Garzon () is a town and municipality in the Huila Department, Colombia.

Garzon is a municipality located in the center of the Colombian department of Huila, about 450 kilometers south of Bogotá and 114 miles south of the provincial capital, Neiva. Known as the Diocesan Capital of Huila, it is the first Catholic diocese in the region. Proud of its religious architecture and culture, Garzón is also called "the Soul of Huila." It is known for being one of the cities in the world and inside Huila where the best coffee in the world is grown and processed. This has led to the actor Hugh Jackman and his partner David Steingard to buying the coffee in Garzón for his company, foundation and coffee shop in New York called Laughing Man Foundation.

History
The town's first beginnings were c. 1775 on lands donated by Don Vicente Manrique de Lara. In 1783, the hamlet known as "Garzoncito" was officially founded. On January 1, 1788, it was granted the status of municipality and in 1810 received the title of Villa. On May 19, 1825, the town was decreed head of the Canton of Timaná; it later became the capital of the southern province of Colima.

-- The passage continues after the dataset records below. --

(* ===== verification/SbiPmuCount.v ===== *)
(** * Counting: the theorems on performance monitoring

    The invariant from set-up on, firmware counters count, hardware counters are
    exclusive, and the requests that leave the arrays. *)

From S2P Require Import Prelude SbiBitops SbiHartmask SbiHart SbiPmu SbiPmuSpec.

Section Count.
Context {D : Type}.
Variables (feat : sbi_hart_features) (xlate : Z -> Z -> Z).

Implicit Types (s : pmu D) (p : sbi_pmu_hart_state).

(** ** Firmware events *)

(** The firmware counter [c] is started on event [id]. *)
Definition counts_at (n : Z) p (id c : Z) : Prop :=
  exists v, rd (active_events p) c = Some v /\ get_cidx_code v = id /\ Z.testbit (fw_counters_started p) (c - n) = true.

Lemma flag_bit v i : 0 <= i -> flag v (Z.shiftl 1 i) = Z.testbit v i.
Proof.
  intros Hi. unfold flag. rewrite Z.shiftl_1_l.
  destruct (Z.testbit v i) eqn:E.
  - destruct (Z.eqb_spec (Z.land v (2 ^ i)) 0) as [E0|]; [|done].
    assert (Z.testbit (Z.land v (2 ^ i)) i = true) as H by (rewrite Z.land_spec, E, Z.pow2_bits_true by lia; done).
    by rewrite E0, Z.bits_0 in H.
  - assert (Z.land v (2 ^ i) = 0) as ->; [|done]. apply Z.bits_inj_iff'. intros j Hj.
    rewrite Z.land_spec, Z.bits_0. destruct (Z.eq_dec j i) as [->|]; [by rewrite E|].
    by rewrite Z.pow2_bits_false, andb_false_r by lia.
Qed.

Lemma incr_loop_wp n p id l s : phs_ok n p -> 3 <= n <= 32 -> Forall (fun c => n <= c < n + 16) l ->
  wp (incr_loop p n id l) s (fun o s' => s' = s /\
    match o with
    | Some i => exists c, c ∈ l /\ i = c - n /\ counts_at n p id c
    | None => forall c, c ∈ l -> ~ counts_at n p id c
    end).
Proof.
  intros Hp Hn H. induction H as [|c l Hc Hl IH]; [split; [done|]; by intros c ?%not_elem_of_nil|].
  cbn [incr_loop]. destruct (rd_Some (active_events p) c) as [v Ev]; [rewrite (ok_active _ _ Hp); lia|].
  apply wp_bind, (wp_lift _ v); [done|]. rewrite (wrap_small 32) by lia.
  apply wp_bind, (wp_lift _ (Z.shiftl 1 (c - n))); [apply BIT_u32_ok; lia|]. rewrite flag_bit by lia.
  destruct (_ && _) eqn:E.
  - apply andb_true_iff in E as [E1%Z.eqb_eq E2]. split; [done|]. exists c. split_and!; [left|done|]. by exists v.
  - eapply wp_mono; [apply IH|]. intros [i|] s' [-> Hi]; (split; [done|]).
    + destruct Hi as (c' & ? & ?). exists c'. by split; [right|].
    + intros c' [->|]%elem_of_cons; [|by apply Hi]. intros (v' & Ev' & Ec & Eb). rewrite Ev in Ev'. injection Ev' as <-.
      apply andb_false_iff in E as [E%Z.eqb_neq|E]; congruence.
Qed.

The place where town is located has been known since remote times with the name of "Garzoncito" but once the municipality was erected the diminutive was suppressed, remaining as it is known today. Historians explain that its name is also due to the fact that at the time when the Spanish took possession of these lands, an animal, a huge heron species called Garzón appeared, according to the ancients. This animal was extremely aggressive, it was seen for some time and then it disappeared; the settlers called it the great heron and the river where this animal appeared was suppressed the name of Tocheré by that of Garzón.

The painter and poet Yesid Morales Ramírez is a native of Garzón. The sculptor Emiro Garzón resides in La Jagua, a small village that belongs to Garzón. Colombian citizen Pablo Emilio Figueroa Urriago was the founder of the bambuco music and folkloric festivals in the town and owner of the traditional Café Minino and other cultural and entertainment centers with an auditorium, bar and billiards. At present the Café Minino is called Café Roxy, but it is still in the same facilities, in the Plaza de Bolívar and it is still called by its assistants like El Minino, by the nickname that its owner received for his great humor. The teacher and novelist Antonio Iriarte Cadena and the writers Amadeo González Treviño (Author of Footprints of war, book of chronicles and a diatribe against the local sufferings by the El Quimbo dam), founder of the literary magazine and cultural organization Cuatro Tablas and Diego Calle Cadavid and Hamilton Benedicto Lizcano Parra reside in this municipality. Writer and journalist Juan Pablo Plata spent his childhood and adolescence here. Women's achievements in this town are also highlighted. Irma Vargas Cadena was the first female doctor in this city and her sister Ángela Constanza Vargas Cadena (Angie McCallum), was, in turn, the first female Petroleum Engineer. The controversial politician who opposed the peace talks with the FARC and the post-conflict, Senator Ernesto Macías Tovar, of the Democratic Center, was born in this town and occasionally visits the city. Jaime Bravo Motta and Edgar Bonilla Ramírez have run the power as mayors while they have been involved in investigations for their administrative actions of the public treasury and the money intended for health care and the recreational center Manila.

The Baracoa Cultural Foundation, known in the country's music scene for its contribution to Colombian Andean music, comes from this municipality and one of its most popular groups is Las Gargueñas, which plays the rural music of this region. Neivana singer Carolina Ramos lived in this municipality for eight years that served as inspiration for his work A sentiment made song.

Catholic priests have been influential and controversial in a city placed in a secular country, such as Libardo Ramírez, the current parish priest of the San José de Nazareth Church, and the priest Carlos Arturo Rojas. The writer David Alberto Campos lived for a while in this cozy municipality, which has been sung by world-renowned musical composers Jorge Villamil Cordovez and Ramiro Chavarro.

Economy
The municipality is mainly agricultural, based on the cultivation of coffee, cacao, fruit, and livestock. Fish farming is an important part of its economy. Garzón market products are sold in Neiva and Bogota.

Weather
The town of Garzón is known for its mild climate, with a winter season (rainy season) in the months of March, April and May, and summer season in other months of the year (November, December and January) when temperatures as high as 30 °C. are reached.

Garzón is watered by the Magdalena and Suaza rivers and other minor rivers, including Agua Caliente, Caguancito, Cara de Perro, Damas, Garzoncito, Pescado and Río Loro.